Besprochene Bücher / Literaturhinweise

Heinz Walter legt für die noch junge Disziplin sozialwissenschaftlicher Väterforschung ein beeindruckendes, umfangreiches Handbuch vor und zeichnet darin ein differenziertes Bild von den ersten impressionistischen Beschreibungen bis hin zu empirisch und methodologisch breit gesättigten Theoriebildungen in der Gegenwart. Es geht ihm um Ausfüllungen und Wandlungen der Rolle des Mannes als Vater, die vornehmlich in drei Kontexte eingebettet sind: die Vater-Kind-, die Vater-Mutter-Dyade sowie die Vater-Mutter-Kind-Triade. Die 23 Beiträge demonstrieren das weite Spektrum möglicher theoretischer Auflösungen dieser Kontexte ebenso wie die breite Palette an Untersuchungsmethoden, mit denen man Antworten auf die veränderte Rolle des Mannes als Vater erzielen will. Methodologisch bewegen sich die Beiträge zwischen Tiefenpsychologie, Soziologie, objektiver Hermeneutik, Ethnologie, Erziehungswissenschaft, Säuglings- und Bindungsforschung und Jurisprudenz

Im Prolog des Herausgebers werden die Beiträge in die noch junge Geschichte sozialwissenschaftlicher Väterforschung eingeordnet und aktuelle Schwerpunkte der Forschung akzentuiert. Lange Zeit ist der Vater sozialwissenschaftlich vernachlässigt worden, teils weil sich das Interesse auf die Mutter-Kind-Beziehung als primäre Bindungsform gerichtet hat, teils weil seine Rolle eher unscheinbar und "hintergründig" zu sein schien. Gegenwärtig findet sich durch die Fokussierung auf das "Kindeswohl" sowohl als politische, juristische wie auch als forschungspraktische Leitperspektive neue Tendenzen der Verengung eines umfassenden Vaterbildes. Dem multidisziplinär angelegten Band gelingt es dagegen vorzüglich, solche Verengungen zu vermeiden und auch kritisch zu hinterfragen, so z. B. bei dem von bundesverfassungsrichterlichen Rechtsprechung ausdrücklich gebilligte Fall, in dem die mit einer Partnerin zusammenlebende Mutter den Vater ihres Kindes geheim hält. Die Rechte des Kindes müssen in solchen Fällen immer wieder mit den Persönlichkeitsrechten der Mutter oder des "anonymen Vaters im System der Fortpflanzungsmedizin" (Bernat) abgewogen werden.

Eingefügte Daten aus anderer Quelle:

(** * kobo-tools: the image reconciliation engine

    A shallow embedding of the reconciliation core of the KoBo image
    file-system updater: the dynamic checks of [modules/checks.js], the
    attachment matcher and hash helpers of [modules/utils.js], the action-map
    builder and the action executor of [configs/globals.js]
    ([buildActionMap], [updateImages]), the download cycle of
    [modules/kobo-imgs-fs.js] ([saveImage]) and the orphan sweeper of
    [modules/image-cleaner.js] ([ImageCleaner]).

    Conventions of the embedding.
    - JavaScript numbers are integers of [Z] (record ids, attachment ids, byte
      counts, the 32-bit words of a hash); fractional numbers and NaN are not
      modelled.
    - A thrown exception is the [Throw] constructor of [res]; a [try]/[catch]
      is a [match] on it.
    - The media server, the image decoder, the clock and the digest are the
      fields of an environment [env]; the local disk is a [world].
    - Log lines and progress bars are not modelled. *)

From Stdlib Require Import String Ascii ZArith List Bool Lia DecimalString.
From Stdlib Require DecimalZ DecimalPos.
From stdpp Require Import gmap strings.
Import ListNotations.

Local Open Scope string_scope.
Local Open Scope Z_scope.
Local Set Warnings "-register-all".

(** ** Exceptions and the error monad *)

(** The types named by the second argument of [check] and [isOfType]. *)
Inductive jstype : Type :=
| TArray | TString | TNumber | TBoolean | TObject | TFunction | TBuffer.

(** JavaScript values, as far as JSON and the checks can tell them apart. *)
Inductive jsval : Type :=
| JUndefined
| JNull
| JBool (b : bool)
| JNum (n : Z)
| JStr (s : string)
| JArr (elems : list jsval)
| JObj (props : list (string * jsval)).

(** [CheckError t arg] is the error of [check]: "expected t in @arg: arg".
    [Error msg] is [new Error(msg)]; [TypeError msg] a property read on
    [null] or [undefined]. *)
Inductive exn : Type :=
| CheckError (expected : jstype) (arg : jsval)
| Error (message : string)
| TypeError (message : string).

Inductive res (A : Type) : Type :=
| OK (a : A)
| Throw (e : exn).
Arguments OK {A} a.
Arguments Throw {A} e.

Definition bind {A B : Type} (r : res A) (k : A -> res B) : res B :=
  match r with
  | OK a => k a
  | Throw e => Throw e
  end.

Notation "'do' x <- r ; k" := (bind r (fun x => k))
  (at level 10, x name, r at level 100, k at level 200).
Notation "'do_' r ; k" := (bind r (fun _ => k))
  (at level 10, r at level 100, k at level 200).

Definition string_of_Z (z : Z) : string := NilZero.string_of_int (Z.to_int z).

(** ** modules/checks.js *)

Module Checks.

(** [!!arg] *)
Definition truthy (arg : jsval) : bool :=
  match arg with
  | JUndefined | JNull => false
  | JBool b => b
  | JNum n => negb (n =? 0)
  | JStr s => negb (String.eqb s EmptyString)
  | JArr _ | JObj _ => true
  end.

Definition isOfType (arg : jsval) (type : jstype) : bool :=
  match type with
  | TArray => match arg with JArr _ => true | _ => false end
  | TString => match arg with JStr _ => true | _ => false end
  | TNumber => match arg with JNum _ => true | _ => false end
  | TBoolean => match arg with JBool _ => true | _ => false end
  | TObject => match arg with JNull | JArr _ | JObj _ => true | _ => false end
  | TFunction => false
  | TBuffer => false
  end.

Inductive condition : Type :=
| ifExists | mustExists | ifDefined | defined | type.

Definition is_undefined (arg : jsval) : bool :=
  match arg with JUndefined => true | _ => false end.

Definition is_null (arg : jsval) : bool :=
  match arg with JNull => true | _ => false end.

Definition check (arg : jsval) (c : condition) (expectedType : jstype) : res unit :=
  match c with
  | ifExists =>
      if truthy arg && negb (isOfType arg expectedType)
      then Throw (CheckError expectedType arg) else OK tt
  | mustExists =>
      if negb (truthy arg) || negb (isOfType arg expectedType)
      then Throw (CheckError expectedType arg) else OK tt
  | ifDefined =>
      if negb (is_undefined arg) && negb (isOfType arg expectedType)
      then Throw (CheckError expectedType arg) else OK tt
  | defined =>
      if is_undefined arg || negb (isOfType arg expectedType)
      then Throw (CheckError expectedType arg) else OK tt
  | type =>
      if negb (isOfType arg expectedType)
      then Throw (CheckError expectedType arg) else OK tt
  end.

Inductive confirmation : Type :=
| c_exists | c_notExists | c_null | c_notNull | c_defined | c_notdefined.

Definition confirm (arg : jsval) (c : confirmation) : bool :=
  match c with
  | c_exists => truthy arg
  | c_notExists => negb (truthy arg)
  | c_null => is_null arg
  | c_notNull => negb (is_null arg)
  | c_defined => negb (is_undefined arg)
  | c_notdefined => is_undefined arg
  end.

End Checks.
Import Checks.

(** [o.k] on a value that is neither [null] nor [undefined]: the own property
    of an object, [undefined] on anything else. *)
Fixpoint assoc {A : Type} (k : string) (l : list (string * A)) : option A :=
  match l with
  | [] => None
  | (k', v) :: l' => if String.eqb k k' then Some v else assoc k l'
  end.

Definition get (o : jsval) (k : string) : jsval :=
  match o with
  | JObj props => match assoc k props with Some v => v | None => JUndefined end
  | _ => JUndefined
  end.

Definition js_opt_str (o : option string) : jsval :=
  match o with Some s => JStr s | None => JUndefined end.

Um die Bedeutung des Vaters für das Kind empirisch zu untersuchen, wird z. B. immer wieder auf Situationen im "Experimentierfeld Gesellschaft" zurückgegriffen, in denen Kinder ohne Vater (Beitrag Hildenbrand) oder ohne Mutter (alleinerziehende Väter: Beitrag Matzner, geschiedene Väter: Beitrag Moch) aufgewachsen sind. Die gesellschaftlichen Verhältnisse bieten ein reichhaltiges Experimentierfeld für Variablenkonstruktionen nach Alter-, Geschlechts-, Herkunfts- oder Abwesendheitskriterien.

Unterbelichtet bleibt dagegen die Frage, ob und wie sich Vater- und Mutterrolle wechselseitig bedingen und ergänzen und ob Veränderungen in der Vaterrolle nicht ohne Veränderungen in der Mutterrolle zu haben sind und vice versa. Vielleicht ist der "neue Vater", der zwar verbal immer wieder gefordert wird, eine viel größere Herausforderung an die Mutterrolle als bisher geahnt, weil er nicht ohne analogen Strukturwandel zu haben ist.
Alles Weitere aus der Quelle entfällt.